**Aim of the task**
Find "Module PyStr." and "patterns. *)" in the records below. Copy the lines holding them and every line between, exactly, and no others.

**Records to process**
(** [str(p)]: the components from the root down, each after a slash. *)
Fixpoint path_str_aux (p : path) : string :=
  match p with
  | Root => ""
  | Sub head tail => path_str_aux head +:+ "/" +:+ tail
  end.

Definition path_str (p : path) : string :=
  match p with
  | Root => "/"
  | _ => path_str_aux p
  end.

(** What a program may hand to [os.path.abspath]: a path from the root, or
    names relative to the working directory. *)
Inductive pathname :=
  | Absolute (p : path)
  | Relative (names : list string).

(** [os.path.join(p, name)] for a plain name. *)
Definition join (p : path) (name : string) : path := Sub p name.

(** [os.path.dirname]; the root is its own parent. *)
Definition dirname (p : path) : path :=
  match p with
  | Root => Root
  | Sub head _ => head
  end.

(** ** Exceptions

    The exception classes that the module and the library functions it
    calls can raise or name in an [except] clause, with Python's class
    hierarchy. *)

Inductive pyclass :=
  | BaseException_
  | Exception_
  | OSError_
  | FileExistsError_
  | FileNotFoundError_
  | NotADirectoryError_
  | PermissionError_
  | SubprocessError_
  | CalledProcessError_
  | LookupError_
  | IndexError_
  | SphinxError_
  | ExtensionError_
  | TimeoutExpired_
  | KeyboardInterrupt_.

--

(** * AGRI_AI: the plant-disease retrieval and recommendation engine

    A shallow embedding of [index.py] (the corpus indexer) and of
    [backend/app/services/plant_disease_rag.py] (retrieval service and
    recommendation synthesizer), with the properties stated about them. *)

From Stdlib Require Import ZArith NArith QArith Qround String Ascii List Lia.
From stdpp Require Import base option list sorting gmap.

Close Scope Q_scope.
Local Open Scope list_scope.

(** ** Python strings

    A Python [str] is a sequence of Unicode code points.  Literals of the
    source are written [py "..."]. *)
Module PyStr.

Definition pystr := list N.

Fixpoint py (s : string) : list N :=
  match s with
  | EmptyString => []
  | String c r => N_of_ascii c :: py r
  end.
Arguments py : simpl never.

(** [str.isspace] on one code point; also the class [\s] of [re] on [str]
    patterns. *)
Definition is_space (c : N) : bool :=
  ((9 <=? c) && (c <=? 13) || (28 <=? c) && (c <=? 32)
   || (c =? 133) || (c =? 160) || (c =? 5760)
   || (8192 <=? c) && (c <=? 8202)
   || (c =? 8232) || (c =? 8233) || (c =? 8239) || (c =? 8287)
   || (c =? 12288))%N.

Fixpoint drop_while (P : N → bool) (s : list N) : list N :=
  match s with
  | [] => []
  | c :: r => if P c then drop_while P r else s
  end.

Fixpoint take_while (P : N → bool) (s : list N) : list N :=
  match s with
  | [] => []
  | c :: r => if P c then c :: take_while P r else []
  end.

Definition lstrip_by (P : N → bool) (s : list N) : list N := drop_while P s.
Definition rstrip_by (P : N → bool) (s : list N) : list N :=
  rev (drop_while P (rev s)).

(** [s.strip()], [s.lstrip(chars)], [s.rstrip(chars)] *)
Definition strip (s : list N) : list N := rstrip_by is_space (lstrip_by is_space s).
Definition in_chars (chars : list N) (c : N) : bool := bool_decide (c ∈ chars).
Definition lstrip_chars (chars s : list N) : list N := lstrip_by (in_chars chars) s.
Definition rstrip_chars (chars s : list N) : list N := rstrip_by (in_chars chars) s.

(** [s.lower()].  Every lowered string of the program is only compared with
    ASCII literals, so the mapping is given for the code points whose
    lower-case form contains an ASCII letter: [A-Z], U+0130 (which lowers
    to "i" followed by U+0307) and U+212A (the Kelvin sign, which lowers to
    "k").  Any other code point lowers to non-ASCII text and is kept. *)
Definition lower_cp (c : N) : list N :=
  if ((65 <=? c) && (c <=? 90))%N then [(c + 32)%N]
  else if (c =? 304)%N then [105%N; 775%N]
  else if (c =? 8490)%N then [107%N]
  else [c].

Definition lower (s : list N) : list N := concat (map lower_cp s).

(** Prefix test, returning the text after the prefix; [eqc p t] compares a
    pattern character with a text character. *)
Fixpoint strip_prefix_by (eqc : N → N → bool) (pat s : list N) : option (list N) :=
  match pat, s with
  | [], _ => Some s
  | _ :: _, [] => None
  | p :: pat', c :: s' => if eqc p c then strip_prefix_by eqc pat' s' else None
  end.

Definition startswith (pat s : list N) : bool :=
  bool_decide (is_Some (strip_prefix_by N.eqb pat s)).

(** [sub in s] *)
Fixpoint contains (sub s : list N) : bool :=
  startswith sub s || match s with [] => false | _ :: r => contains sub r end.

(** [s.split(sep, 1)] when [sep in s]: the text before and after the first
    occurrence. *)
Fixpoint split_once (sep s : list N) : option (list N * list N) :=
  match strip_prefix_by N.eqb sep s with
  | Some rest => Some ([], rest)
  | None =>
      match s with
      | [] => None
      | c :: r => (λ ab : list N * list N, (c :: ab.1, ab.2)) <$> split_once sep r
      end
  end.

**Solution to this task**
Module PyStr.

Definition pystr := list N.

Fixpoint py (s : string) : list N :=
  match s with
  | EmptyString => []
  | String c r => N_of_ascii c :: py r
  end.
Arguments py : simpl never.

(** [str.isspace] on one code point; also the class [\s] of [re] on [str]
    patterns. *)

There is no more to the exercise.